**WHAT TO WORK ON**:
Every line of the entries below that mentions "contexts" is to be copied out.

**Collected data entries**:
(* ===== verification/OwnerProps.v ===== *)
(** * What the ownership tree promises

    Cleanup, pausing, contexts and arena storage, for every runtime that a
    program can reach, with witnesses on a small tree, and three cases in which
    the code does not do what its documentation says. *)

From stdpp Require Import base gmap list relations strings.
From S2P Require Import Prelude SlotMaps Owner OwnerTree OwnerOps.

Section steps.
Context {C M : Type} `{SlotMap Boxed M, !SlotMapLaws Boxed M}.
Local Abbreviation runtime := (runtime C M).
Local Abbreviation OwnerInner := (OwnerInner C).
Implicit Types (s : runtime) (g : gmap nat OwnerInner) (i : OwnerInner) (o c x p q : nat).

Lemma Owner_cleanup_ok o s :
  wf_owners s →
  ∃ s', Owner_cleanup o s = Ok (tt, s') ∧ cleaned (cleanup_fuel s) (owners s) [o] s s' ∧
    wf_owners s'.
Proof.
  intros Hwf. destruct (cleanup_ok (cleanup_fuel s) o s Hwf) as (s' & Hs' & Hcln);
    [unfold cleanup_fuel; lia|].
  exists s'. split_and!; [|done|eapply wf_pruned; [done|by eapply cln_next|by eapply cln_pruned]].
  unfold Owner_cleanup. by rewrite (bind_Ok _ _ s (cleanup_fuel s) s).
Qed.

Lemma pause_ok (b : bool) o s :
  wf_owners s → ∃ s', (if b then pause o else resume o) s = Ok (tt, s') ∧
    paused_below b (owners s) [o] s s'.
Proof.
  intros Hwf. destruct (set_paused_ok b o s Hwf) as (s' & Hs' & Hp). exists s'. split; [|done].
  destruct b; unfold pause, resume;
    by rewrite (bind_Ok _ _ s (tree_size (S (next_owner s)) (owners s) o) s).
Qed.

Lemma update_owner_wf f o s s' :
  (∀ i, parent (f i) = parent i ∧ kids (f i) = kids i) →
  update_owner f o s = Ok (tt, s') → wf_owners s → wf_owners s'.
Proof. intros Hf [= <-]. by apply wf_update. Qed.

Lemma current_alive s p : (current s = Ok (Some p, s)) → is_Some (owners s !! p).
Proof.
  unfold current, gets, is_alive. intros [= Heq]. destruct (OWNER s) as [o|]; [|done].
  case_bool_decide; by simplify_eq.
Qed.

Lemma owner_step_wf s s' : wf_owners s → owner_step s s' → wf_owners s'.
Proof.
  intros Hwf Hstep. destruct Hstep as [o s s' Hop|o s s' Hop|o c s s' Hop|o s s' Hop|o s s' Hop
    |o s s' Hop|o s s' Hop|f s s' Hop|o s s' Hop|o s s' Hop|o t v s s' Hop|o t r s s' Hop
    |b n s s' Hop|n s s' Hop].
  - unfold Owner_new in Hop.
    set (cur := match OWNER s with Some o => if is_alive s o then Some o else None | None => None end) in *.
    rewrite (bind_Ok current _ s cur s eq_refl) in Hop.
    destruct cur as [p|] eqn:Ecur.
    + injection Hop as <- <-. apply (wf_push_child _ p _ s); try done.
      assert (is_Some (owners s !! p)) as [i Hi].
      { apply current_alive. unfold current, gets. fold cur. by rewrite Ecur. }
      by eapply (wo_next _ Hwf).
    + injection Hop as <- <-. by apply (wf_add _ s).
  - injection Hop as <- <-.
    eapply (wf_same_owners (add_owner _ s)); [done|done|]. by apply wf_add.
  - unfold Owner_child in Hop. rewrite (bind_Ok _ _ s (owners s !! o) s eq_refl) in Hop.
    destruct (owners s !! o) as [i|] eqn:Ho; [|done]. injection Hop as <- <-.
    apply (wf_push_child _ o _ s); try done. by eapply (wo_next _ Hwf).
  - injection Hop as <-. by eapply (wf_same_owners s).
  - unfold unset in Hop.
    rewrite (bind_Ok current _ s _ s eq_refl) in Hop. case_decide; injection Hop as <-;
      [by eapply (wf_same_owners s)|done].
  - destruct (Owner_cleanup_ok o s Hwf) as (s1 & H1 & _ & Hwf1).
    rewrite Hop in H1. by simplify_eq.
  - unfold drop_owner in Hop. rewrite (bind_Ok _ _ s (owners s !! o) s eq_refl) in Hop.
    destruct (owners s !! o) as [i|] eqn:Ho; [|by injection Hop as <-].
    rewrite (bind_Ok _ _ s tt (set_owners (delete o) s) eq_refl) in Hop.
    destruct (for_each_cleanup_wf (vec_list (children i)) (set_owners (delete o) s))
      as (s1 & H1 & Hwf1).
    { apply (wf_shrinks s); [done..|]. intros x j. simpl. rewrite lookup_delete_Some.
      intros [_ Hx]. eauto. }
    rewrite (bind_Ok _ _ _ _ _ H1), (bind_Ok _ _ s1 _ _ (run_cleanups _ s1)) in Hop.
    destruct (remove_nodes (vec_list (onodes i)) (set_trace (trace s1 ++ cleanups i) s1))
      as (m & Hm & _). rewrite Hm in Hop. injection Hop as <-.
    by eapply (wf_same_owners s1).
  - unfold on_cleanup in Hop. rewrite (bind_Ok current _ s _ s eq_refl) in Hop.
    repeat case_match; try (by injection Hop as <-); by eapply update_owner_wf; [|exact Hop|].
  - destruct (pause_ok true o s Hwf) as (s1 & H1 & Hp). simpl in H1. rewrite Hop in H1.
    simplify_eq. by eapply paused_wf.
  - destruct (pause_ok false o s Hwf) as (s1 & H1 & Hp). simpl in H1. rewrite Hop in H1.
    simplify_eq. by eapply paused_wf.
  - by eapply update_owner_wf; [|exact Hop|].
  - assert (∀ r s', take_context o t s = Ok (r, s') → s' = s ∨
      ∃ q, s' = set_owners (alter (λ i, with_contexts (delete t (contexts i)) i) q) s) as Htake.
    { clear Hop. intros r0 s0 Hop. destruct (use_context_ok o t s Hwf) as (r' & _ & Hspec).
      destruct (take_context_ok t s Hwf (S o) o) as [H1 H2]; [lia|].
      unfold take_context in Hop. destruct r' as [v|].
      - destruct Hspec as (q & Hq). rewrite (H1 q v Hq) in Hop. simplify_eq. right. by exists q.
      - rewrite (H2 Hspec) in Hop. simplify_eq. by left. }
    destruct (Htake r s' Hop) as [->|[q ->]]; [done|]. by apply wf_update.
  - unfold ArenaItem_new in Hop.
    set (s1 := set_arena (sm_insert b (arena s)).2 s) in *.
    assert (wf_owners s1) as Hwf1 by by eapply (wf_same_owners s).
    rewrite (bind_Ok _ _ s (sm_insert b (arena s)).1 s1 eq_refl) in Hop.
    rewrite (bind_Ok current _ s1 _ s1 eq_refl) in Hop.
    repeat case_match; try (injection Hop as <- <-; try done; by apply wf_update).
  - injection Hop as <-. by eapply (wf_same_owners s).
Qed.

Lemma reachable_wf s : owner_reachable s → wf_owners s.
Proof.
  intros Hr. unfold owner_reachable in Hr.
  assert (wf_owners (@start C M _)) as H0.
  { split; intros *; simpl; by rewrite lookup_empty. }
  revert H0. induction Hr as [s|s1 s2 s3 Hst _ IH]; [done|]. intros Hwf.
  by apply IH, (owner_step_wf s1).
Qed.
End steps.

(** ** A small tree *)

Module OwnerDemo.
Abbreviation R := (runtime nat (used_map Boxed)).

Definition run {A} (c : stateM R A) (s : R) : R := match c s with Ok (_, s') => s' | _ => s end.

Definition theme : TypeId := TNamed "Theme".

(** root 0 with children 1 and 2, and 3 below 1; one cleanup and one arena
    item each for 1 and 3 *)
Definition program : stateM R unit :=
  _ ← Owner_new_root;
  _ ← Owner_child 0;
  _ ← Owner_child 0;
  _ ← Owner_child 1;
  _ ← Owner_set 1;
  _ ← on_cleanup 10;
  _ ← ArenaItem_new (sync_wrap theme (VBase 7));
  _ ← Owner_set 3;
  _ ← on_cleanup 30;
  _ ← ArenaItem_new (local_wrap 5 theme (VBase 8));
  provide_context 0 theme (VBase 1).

**ANSWER TO THIS TASK**:
    Cleanup, pausing, contexts and arena storage, for every runtime that a
      ∃ q, s' = set_owners (alter (λ i, with_contexts (delete t (contexts i)) i) q) s) as Htake.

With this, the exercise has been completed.